Tensions au Moyen-Orient : le partenariat énergétique Algérie-Belgique au premier plan
Le ministre des Affaires étrangères, de la Communauté nationale à l’étranger et des Affaires africaines, Ahmed Attaf, a tenu hier mardi à Bruxelles des entretiens bilatéraux et élargis avec son homologue Maxim Prévot, ainsi qu’avec le Premier ministre belge Bart De Wever.
Le ministre belge des Affaires étrangères a souligné que les relations entre l’Algérie et la Belgique reposent avant tout sur des liens humains.
Il a mentionné, à ce titre, la contribution de plus de trente mille Belges d’origine algérienne au dynamisme de la Belgique, au sein des institutions, entreprises, hôpitaux, universités et espaces culturels.
Le chef de la diplomatie belge a également indiqué que des centaines de patients algériens reçoivent chaque année des soins à Bruxelles dans le cadre d’accords spéciaux.
Selon Maxim Prévot, ce lien humain constitue la base sur laquelle repose tout le reste.
En matière de coopération bilatérale, le porte-parole a précisé que lors de sa visite en Algérie il y a neuf mois — première visite d’un ministre belge des Affaires étrangères depuis sept ans — les deux parties se sont engagées à rattraper le temps perdu.
Il a ajouté : « Aujourd’hui, les paroles se transforment en actes. »
Le porte-parole a indiqué que deux accords ont été signés avec l’Algérie : le premier concerne le réadmission des migrants en situation irrégulière, et le second l’exemption de visa pour les détenteurs de passeports diplomatiques et officiels. Il a précisé que ces deux accords seront suivis d’autres projets, notamment dans les domaines de la coopération judiciaire et policière.
Il a ajouté : « Lorsque deux pays progressent à ce rythme, c’est la preuve que la confiance est réelle. »
Par ailleurs, le porte-parole a souligné que des entreprises belges investissent en Algérie dans les secteurs de la construction, du dragage des ports et de la logistique, et que le partenariat s’étend au domaine de l’énergie depuis près de quarante ans, avec la station de gaz naturel liquéfié de Zeebrugge, née de la coopération entre Sonatrach et Fluxys.
Prévot a insisté sur le fait que le moment est venu de porter ce partenariat au niveau qu’il mérite, dans le contexte actuel au Moyen-Orient.

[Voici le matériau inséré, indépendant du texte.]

Lemma insert_last_stable k x l :
  StronglySorted (key_le key) l →
  filter (λ y, key y = k) (WithSort.insert_last key x l)
  = filter (λ y, key y = k) (l ++ [x]).
Proof.
  induction 1 as [|y l Hs IH Hy]; simpl; [done|].
  destruct (Z.ltb_spec (key x) (key y)) as [Hlt|Hge].
  - rewrite !filter_cons, filter_app, filter_cons, filter_nil.
    assert (Forall (λ z, key x < key z) l) as Hl.
    { eapply Forall_impl; [exact Hy|]. unfold key_le. intros z Hz. lia. }
    destruct (decide (key x = k)) as [Hx|Hx].
    + assert (filter (λ y0, key y0 = k) l = []) as ->.
      { clear -Hl Hx. induction Hl as [|z l Hz Hl IHl]; [done|].
        rewrite filter_cons, decide_False by lia. done. }
      destruct (decide (key y = k)); [lia|done].
    + by rewrite app_nil_r.
  - by rewrite !filter_cons, IH.
Qed.

Lemma sort_from_left_spec l :
  StronglySorted (key_le key) (WithSort.sort_from_left key l)
  ∧ ∀ k, filter (λ x, key x = k) (WithSort.sort_from_left key l)
         = filter (λ x, key x = k) l.
Proof.
  unfold WithSort.sort_from_left.
  induction l as [|x l IH] using rev_ind; [split; [constructor|done]|].
  rewrite foldl_app. simpl. destruct IH as [Hs Hcl]. split.
  - by apply insert_last_sorted.
  - intros k. rewrite insert_last_stable by done.
    by rewrite !filter_app, Hcl.
Qed.
End InsertLastFacts.

Lemma sort_from_left_stable_sort :
  stable_sort (λ A, @WithSort.sort_from_left A).
Proof. intros A key l. apply sort_from_left_spec. Qed.
(** * The LangChain service of the reporting agent, embedded in Rocq

    The TypeScript class [LangChainService] (backend) resolves a database
    connection, selects a language-model backend and builds the
    [excel_export] tool.  This development embeds those methods as Rocq
    functions and proves properties of them.

    Conventions of the embedding:
    - a JavaScript string is the list of its code units; the units modelled
      are those below 256, carried as [ascii];
    - [undefined] is [None] where a TypeScript parameter or property is
      optional;
    - asynchronous code is run to completion: an [await] is a step of the
      effect monad [Eff], whose state is the trace of calls made to the
      outside (database driver, object storage, timers);
    - what the outside answers is read from an explicit record of oracles
      ([Database], [Runtime]);
    - calls to [console] have no bearing on results or on outside calls and
      are left out of traces. *)

From Stdlib Require Import ZArith NArith Ascii String List Lia DecimalString.
From stdpp Require Import base list gmap strings.
(** * parse_ingest_metrics: a shallow embedding of scripts/parse_ingest_metrics.py

    The script scans a log file line by line, matches each line against a
    fixed regular expression, converts the captured timings to milliseconds,
    groups the records by (table, mode, op) and prints the per-group means.

    Text is modelled by [string]: a Python [str] whose code points lie in
    U+0000..U+00FF, one [ascii] per code point (the decoding of the bytes of
    the file is not part of the model).  Floats are IEEE 754 binary64 values,
    modelled by [spec_float] with the operations of [SpecFloat].  Exceptions
    are modelled by the [result] type, standard output by the list of the
    lines printed.

    [summarize] and [main] are the script on a standard output that encodes
    every character (UTF-8), with the dict yielding its items in the order
    of insertion; [summarize_on] and [main_on] are the script on any
    standard output and with any order of the items of the dict. *)

From Stdlib Require Import ZArith QArith Qabs Qpower Lia Lqa List Ascii String Bool.
From Stdlib Require Import DecimalString DecimalN DecimalPos.
From Stdlib Require Import Sorting.Sorted.
From Stdlib Require OrderedTypeEx.
From Stdlib Require Import Floats.SpecFloat.
From stdpp Require Import gmap strings.

Close Scope Q_scope.
Local Open Scope Z_scope.
#[local] Arguments String.append : simpl nomatch.
#[local] Set Warnings "-clear-no-such-hyp".

(** * The program *)

(** ** Exceptions *)

Inductive exn : Type :=
| ValueError
| OverflowError
| TypeError
| StatisticsError
| UnicodeEncodeError
| OSError.

Inductive result (A : Type) : Type :=
| Ok (a : A)
| Raise (e : exn).
Arguments Ok {A} a.
Arguments Raise {A} e.

#[global] Instance result_ret : MRet result := λ A a, Ok a.
#[global] Instance result_bind : MBind result := λ A B f m,
  match m with
  | Ok a => f a
  | Raise e => Raise e
  end.

(** ** Character classes of [re] on [str] patterns

    [\s] is [str.isspace]: in U+0000..U+00FF these are TAB..CR, FS..US,
    SPACE, NEL and NBSP.  [\d] is the decimal digits: in this range, 0-9. *)

Definition isspace (c : ascii) : bool :=
  let n := N_of_ascii c in
  ((9 <=? n) && (n <=? 13) || (28 <=? n) && (n <=? 32)
   || (n =? 133) || (n =? 160))%N.

Definition class_S (c : ascii) : bool := negb (isspace c).

Definition class_d (c : ascii) : bool :=
  let n := N_of_ascii c in ((48 <=? n) && (n <=? 57))%N.

(** ** Regular expressions: the fragment the script's pattern uses *)

Inductive regex : Type :=
| Lit (s : string)                   (* literal text *)
| ClassPlus (c : ascii → bool)       (* greedy [c+] for a character class *)
| Cat (r1 r2 : regex)                (* concatenation *)
| Alt (r1 r2 : regex)                (* [r1|r2], left alternative first *)
| Group (name : string) (r : regex). (* [(?P<name>r)] *)

(** [lit p s]: the rest of [s] after the literal prefix [p]. *)
Fixpoint lit (p s : string) : option string :=
  match p with
  | EmptyString => Some s
  | String a p' =>
      match s with
      | String b s' => if Ascii.eqb a b then lit p' s' else None
      | EmptyString => None
      end
  end.

Section Backtrack.
Context {A : Type}.

(** Greedy [c*]: take as many characters as possible, give back one at a
    time when the continuation fails.  The continuation receives the text
    consumed and the rest. *)
Fixpoint star_class (c : ascii → bool) (s : string)
    (k : string → string → option A) : option A :=
  match s with
  | String a s' =>
      if c a then
        match star_class c s' (fun m rest => k (String a m) rest) with
        | Some x => Some x
        | None => k EmptyString s
        end
      else k EmptyString s
  | EmptyString => k EmptyString s
  end.

(** The backtracking matcher, in continuation-passing style: [bt r s g k]
    matches [r] at the start of [s] with the groups [g] set so far and
    passes the text consumed, the rest and the groups to [k]; the first
    success in priority order wins. *)
Fixpoint bt (r : regex) (s : string) (g : gmap string string)
    (k : string → string → gmap string string → option A) : option A :=
  match r with
  | Lit p =>
      match lit p s with
      | Some rest => k p rest g
      | None => None
      end
  | ClassPlus c =>
      match s with
      | String a s' =>
          if c a then star_class c s' (fun m rest => k (String a m) rest g)
          else None
      | EmptyString => None
      end
  | Cat r1 r2 =>
      bt r1 s g (fun m1 s1 g1 =>
        bt r2 s1 g1 (fun m2 s2 g2 => k (m1 +:+ m2) s2 g2))
  | Alt r1 r2 =>
      match bt r1 s g k with
      | Some x => Some x
      | None => bt r2 s g k
      end
  | Group n r1 => bt r1 s g (fun m rest g' => k m rest (<[n := m]> g'))
  end.
End Backtrack.

(** [match_here r s]: the match of [r] starting at the first character of
    [s]: the matched text and the groups that took part. *)
Definition match_here (r : regex) (s : string)
    : option (string * gmap string string) :=
  bt r s ∅ (fun m _ g => Some (m, g)).

(** [re.search]: the match at the leftmost position that has one.  The result
    is the match's [groupdict()]: a group that did not take part (Python:
    value [None]) has no entry. *)
Fixpoint search (r : regex) (s : string) : option (gmap string string) :=
  match match_here r s with
  | Some (_, g) => Some g
  | None =>
      match s with
      | String _ s' => search r s'
      | EmptyString => None
      end
  end.

(** ** The script's pattern *)

(** [(?:(?:K_ms=(?P<G_ms>\d+))|(?:K_us=(?P<G_us>\d+)))] *)
Definition timing (k_ms g_ms k_us g_us : string) : regex :=
  Alt (Cat (Lit k_ms) (Group g_ms (ClassPlus class_d)))
      (Cat (Lit k_us) (Group g_us (ClassPlus class_d))).

Definition pattern : regex :=
  Cat (Lit "ingest_metrics table=") (Cat (Group "table" (ClassPlus class_S))
  (Cat (Lit " mode=") (Cat (Group "mode" (ClassPlus class_S))
  (Cat (Lit " op=") (Cat (Group "op" (ClassPlus class_S))
  (Cat (Lit " ") (Cat (timing "parse_ms=" "parse_ms" "parse_us=" "parse_us")
  (Cat (Lit " ") (Cat (timing "build_ms=" "build_ms" "build_us=" "build_us")
  (Cat (Lit " ") (Cat (timing "send_ms=" "send_ms" "send_us=" "send_us")
  (Cat (Lit " ") (Cat (timing "wait_lsn_ms=" "wait_ms" "wait_lsn_us=" "wait_us")
  (Cat (Lit " ") (timing "total_ms=" "total_ms" "total_us=" "total_us")
  )))))))))))))).

(** ** Numbers: [int], [float], [/] and [statistics.mean] *)

Abbreviation float := spec_float.
Definition prec : Z := 53.
Definition emax : Z := 1024.

(** The binary64 value nearest to the integer [n], ties to even; an infinity
    when [n] is out of range. *)
Definition float_of_Z (n : Z) : float := binary_normalize prec emax n 0 false.
Lemma term_structure_spec_witness :
  Summary.term_structure
    (mkDF [17531; 17532; 17533]
       [("Treasury_SF_2Y", [10; 11; nan]%float);
        ("Treasury_SF_30Y", [nan; nan; 30]%float);
        ("Treasury_SF_5Y", [nan; nan; 20]%float)]) =
    Ok [Some (Summary.Scalar nan); Some (Summary.Scalar 20%float); None; None;
        Some (Summary.Scalar 30%float)].
Proof.
  destruct (term_structure_spec
              [Long.mkRow "Treasury_SF_2Y" 17532 11;
               Long.mkRow "Treasury_SF_5Y" 17533 20;
               Long.mkRow "Treasury_SF_2Y" 17531 10;
               Long.mkRow "Treasury_SF_30Y" 17533 30]
              (mkDF [17531; 17532; 17533]
                 [("Treasury_SF_2Y", [10; 11; nan]%float);
                  ("Treasury_SF_30Y", [nan; nan; 30]%float);
                  ("Treasury_SF_5Y", [nan; nan; 20]%float)]))
    as (latest & (r & Hr & Hds) & Hmax & Hrun).
  - discriminate.
  - vm_compute. reflexivity.
  - rewrite Hrun. clear Hrun.
    assert (17533 ≤ latest) as Hge.
    { apply (Hmax (Long.mkRow "Treasury_SF_5Y" 17533 20)). right. left. }
    assert (latest = 17533) as ->.
    { repeat (apply elem_of_cons in Hr as [->|Hr]; [cbn in Hds; lia|]).
      by apply elem_of_nil in Hr. }
    vm_compute. reflexivity.
Defined.

(** A run of the two cells: the latest date is that of the 5Y and 30Y
    rows, and the 2Y series has no row on it. *)
Example term_structure_run :
  (basis_wide ← Long.pivot
     [Long.mkRow "Treasury_SF_2Y" 17532 11; Long.mkRow "Treasury_SF_5Y" 17533 20;
      Long.mkRow "Treasury_SF_2Y" 17531 10; Long.mkRow "Treasury_SF_30Y" 17533 30];
   Summary.term_structure basis_wide) =
    Ok [Some (Summary.Scalar nan); Some (Summary.Scalar 20%float); None; None;
        Some (Summary.Scalar 30%float)].
Proof. vm_compute. reflexivity. Qed.
(* ===== verification/_CoqProject ===== *)
-Q . S2P
Prelude.v
StdMap.v
ThreadId.v
Event.v
Comb.v
CombEnum.v
CombProofs.v
Cone.v
Alloc.v
Causality.v
AllocProofs.v
HeapExt.v
Order.v
Walks.v
Demo.v
EventProps.v
Independence.v
Unfolding.v
Configuration.v
Cex.v
ColorProofs.v
UnfoldingProofs.v
DedupProofs.v
Scenario.v
Dependence.v
Heads.v
Booking.v
ConfInv.v
OpBase.v
OpProofs.v
OpCond.v
Startup.v
System.v
TraceProofs.v
Machine.v
MachineSteps.v
MachineTotal.v
SystemProps.v
CexProofs.v
Csd.v
Schedule.v
CsdProofs.v
CsdProps.v
Csd2.v
Csd2Base.v
Csd2Proofs.v
Csd2Props.v
Erv.v
ErvProofs.v
ErvProps.v
AltProps.v
Node.v
NodeInv.v
NodeOps.v
NodeCatch.v
NodeBranch.v
NodeRun.v
NodeDestroy.v
NodeProps.v
Findings.v
ObjectAccesses.v
AccessProofs.v
SharedProofs.v
RaceDetection.v
RaceWalk.v
RaceCheck.v
RaceDecide.v
Tracking.v
Monitor.v
World.v
RaceDemo.v
AccessProps.v
RaceProps.v
Solver.v
SolverProofs.v
Independent.v
IndependentProofs.v
MapOfSets.v
SolverChain.v
SolverProps.v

Le responsable belge a estimé que la coopération entre les deux pays ne se limite plus aux promesses, mais progresse et obtient des résultats, reposant sur l’essentiel : la franchise et le respect mutuel.
La station de Zeebrugge
La station de Zeebrugge est l’une des principales portes d’entrée de l’énergie en Europe du Nord-Ouest, jouant un rôle clé dans l’approvisionnement en gaz de la région depuis son lancement en 1987.
Elle est située en zone portuaire extérieure de Zeebrugge, sur une superficie d’environ 30 hectares.
L’installation dispose de cinq réservoirs d’une capacité totale de 566 000 mètres cubes de gaz liquéfié.
La station comprend également deux quais pouvant accueillir tous types de méthaniers, y compris les gigantesques navires Q-Flex d’une capacité de 217 000 mètres cubes.
Elle propose des services de rechargement (transfert du gaz liquéfié des réservoirs vers les navires) ainsi que de transbordement direct (transfert de gaz d’un navire à un autre).
Actuellement, la Belgique construit un nouveau pipeline sur l’axe Zeebrugge-Bruxelles afin d’augmenter la capacité de transport et de garantir la continuité des approvisionnements, tout en le préparant pour un futur transport d’hydrogène.